[Import-SIG] PEP 547: Could we implement a usable "get_code()" for extension modules?

Sat Jan 13 10:48:48 EST 2018

On 01/12/2018 06:52 PM, Brett Cannon wrote:
> So obviously implementing get_code() for the extension module loader 
> would be great. :) So the question becomes how?

Marcel took a quick look at it already. It seems it's quite a simple 
addition, and it makes tests developed for PEP 547 pass.

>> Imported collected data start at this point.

(* ===== verification/Commands.v ===== *)
(** The operations of [src/src/emq.c] that send a request and wait for its acknowledgement: the
    shared phases of an exchange, the operations, and their specification on sessions. *)

From S2P Require Import Prelude Types Machine Lists Network Protocol Client Session Connection.
From S2P Require Import Sample Packet.

(** ** Phases of an exchange *)

(** [emq_client_set_error(client, error); goto error;] with the code at the label [error]. *)
Definition error_exit {A} (client : ptr) (r : A) : M A :=
  EMQ_SET_STATUS client EMQ_STATUS_ERR;; mret r.
Definition fail_with {A} (client : ptr) (error : Z) (r : A) : M A :=
  emq_client_set_error client error;; error_exit client r.

(** [EMQ_SET_STATUS(client, EMQ_STATUS_OK); return r;] *)
Definition succeed {A} (client : ptr) (r : A) : M A :=
  EMQ_SET_STATUS client EMQ_STATUS_OK;; mret r.

(** [emq_client_write(client, client->request, client->pos)] *)
Definition write_request (client : ptr) : M Z :=
  c ← load client;
  bs ← read_bytes (client_request c) (client_pos c);
  emq_client_write client bs (client_pos c).

(** Building the request and writing it. *)
Definition transmit {A} (client : ptr) (request write : M Z) (r : A) (k : M A) : M A :=
  ret ← request;
  if decide (ret = EMQ_STATUS_ERR) then fail_with client EMQ_ERROR_DATA r else
  ret ← write;
  if decide (ret = -1) then fail_with client EMQ_ERROR_WRITE r else k.

(** Checking the header of the response with [check], and its status. *)
Definition examine {A} (client : ptr) (check : protocol_response_header → Z)
    (header : protocol_response_header) (r : A) (k : M A) : M A :=
  if decide (check header = EMQ_STATUS_ERR) then fail_with client EMQ_ERROR_RESPONSE r else
  if decide (emq_check_status header EMQ_PROTOCOL_STATUS_SUCCESS = EMQ_STATUS_ERR)
  then fail_with client (emq_get_error header) r else
  k.

(** Reading the header of the response and checking it. *)
Definition expect_header {A} (client : ptr) (check : protocol_response_header → Z) (r : A)
    (k : protocol_response_header → M A) : M A :=
  '(ret, bytes) ← emq_client_read client 8 8;
  if decide (ret = -1) then fail_with client EMQ_ERROR_READ r else
  let header := read_response_header bytes in
  examine client check header r (k header).

(** [if (!client->noack) { ... }] *)
Definition acknowledged {A} (client : ptr) (check : protocol_response_header → Z) (r : A)
    (k : M A) : M A :=
  noack ← noack_of client;
  if decide (noack = 0) then expect_header client check r (λ _, k) else k.

(** The operations that only send a request and check its acknowledgement. *)
Definition command (client : ptr) (request : M Z) (check : protocol_response_header → Z) : M Z :=
  EMQ_CLEAR_ERROR client;;
  transmit client request (write_request client) EMQ_STATUS_ERR
    (acknowledged client check EMQ_STATUS_ERR (succeed client EMQ_STATUS_OK)).

(** [emq_check_response_header(&header, cmd, 0)] *)
Definition empty_reply (cmd : Z) (header : protocol_response_header) : Z :=
  emq_check_response_header header cmd 0.

(** ** Operations *)

Definition emq_auth (client : ptr) (name password : cstring) : M Z :=
  command client (emq_auth_request client name password)
    (empty_reply EMQ_PROTOCOL_CMD_AUTH).

Definition emq_ping (client : ptr) : M Z :=
  command client (emq_ping_request client)
    (empty_reply EMQ_PROTOCOL_CMD_PING).

Definition emq_save (client : ptr) (async : Z) : M Z :=
  command client (emq_save_request client async)
    (empty_reply EMQ_PROTOCOL_CMD_SAVE).

Definition emq_flush (client : ptr) (flags : Z) : M Z :=
  command client (emq_flush_request client flags)
    (empty_reply EMQ_PROTOCOL_CMD_FLUSH).

Definition emq_user_create (client : ptr) (name password : cstring) (perm : Z) : M Z :=
  command client (emq_user_create_request client name password perm)
    (empty_reply EMQ_PROTOCOL_CMD_USER_CREATE).

Definition emq_user_rename (client : ptr) (from to : cstring) : M Z :=
  command client (emq_user_rename_request client from to)
    (empty_reply EMQ_PROTOCOL_CMD_USER_RENAME).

Hopefully we 
can have a PR early next week :)

> On Thu, 11 Jan 2018 at 22:57 Nick Coghlan <ncoghlan at gmail.com 
> <mailto:ncoghlan at gmail.com>> wrote:
> 
>     (cc'ed a couple of folks that I expect will be interested in this
>     question, but may not be subscribed to import-sig)
> 
>     The current version of PEP 547 (supporting the -m switch for extension
>     modules) works by defining a new optional "exec_in_module" API for
>     loaders to implement, and then updating runpy._run_module_as_main to
>     call it.
> 
>     However, reviewing Mario Corchero's patches for
>     https://bugs.python.org/issue9325 (adding "-m" switch support to
>     assorted modules) has highlighted a potential challenge with that
>     approach: it turns out the most useful private API in runpy for
>     emulating the -m switch is "mod_name, mod_spec, code =
>     runpy._get_module_details(module_name)".
> 
>     That means that if we can figure out a way to have
>     ExtensionFileLoader.get_code() emit a Python code object that
>     delegates to Py_mod_exec, then we'd be well on our way to supporting
>     "python -m <extension module>" without making *any changes to runpy*
>     (or the other modules that are gaining "-m" equivalents).
> 
>     If we did decide to go down that path, the main way I could see it
>     working without any new features in the C interface is to structure
>     things such that the extension module would still run in its own
>     namespace, with the interface adaptation code returned from get_code()
>     (after compilation) looking something like:
> 
>          ns = globals()
>          if ns is not locals():
>              raise RuntimeError("Cannot execute extension module
>     {<interpolated_name>} with separate local namespace")
>          module = _imp.create_dynamic(<interpolated_spec_details>)
>          module.__dict__.update(ns)
>          _imp.exec_dynamic(module)
>          ns.update(module.__dict__)
> 
>     The biggest advantages of this approach are that it would still work
>     for Cython (and other) modules that defined Py_mod_create, and it
>     would implicitly interoperate (at least to some degree) with anything
>     that relied on the "get code and exec it" model of interacting with
>     Python modules.
> 
>     Alternatively, we could instead push the decision on how to handle
>     this case down to extension module authors as follows:
> 
>     1. Define a new Py_mod_exec_in_namespace slot that accepts a target
>     namespace as its parameter instead of a pre-existing module
>     2. Add a new "_imp.exec_dynamic_in_namespace(spec, namespace)" API
>     3. When Py_mod_exec_in_namespace is defined, make the adapter code
>     look something like:
> 
>          ns = globals()
>          if ns is not locals():
>              import collections
>              ns = collections.ChainMap(locals(), ns)
>          _imp.exec_dynamic_in_namespace(<interpolated_spec_details>, ns)
> 
>     (There are several ways the functionality could be split up between
>     the generated code and the _imp module, this is just an example that
>     suggests the idea is technically feasible)
> 
>     The nice thing about including the new slot in the design is that it
>     gives extension modules a way to avoid the overhead of copying
>     attributes in and out, as would be needed if relying solely on the PEP
>     489 APIs.
> 
>     Cheers,
>     Nick.
> 
>     P.S. Given these changes we could technically define "get_source()" on
>     extension modules as well, but that doesn't seem especially useful.
>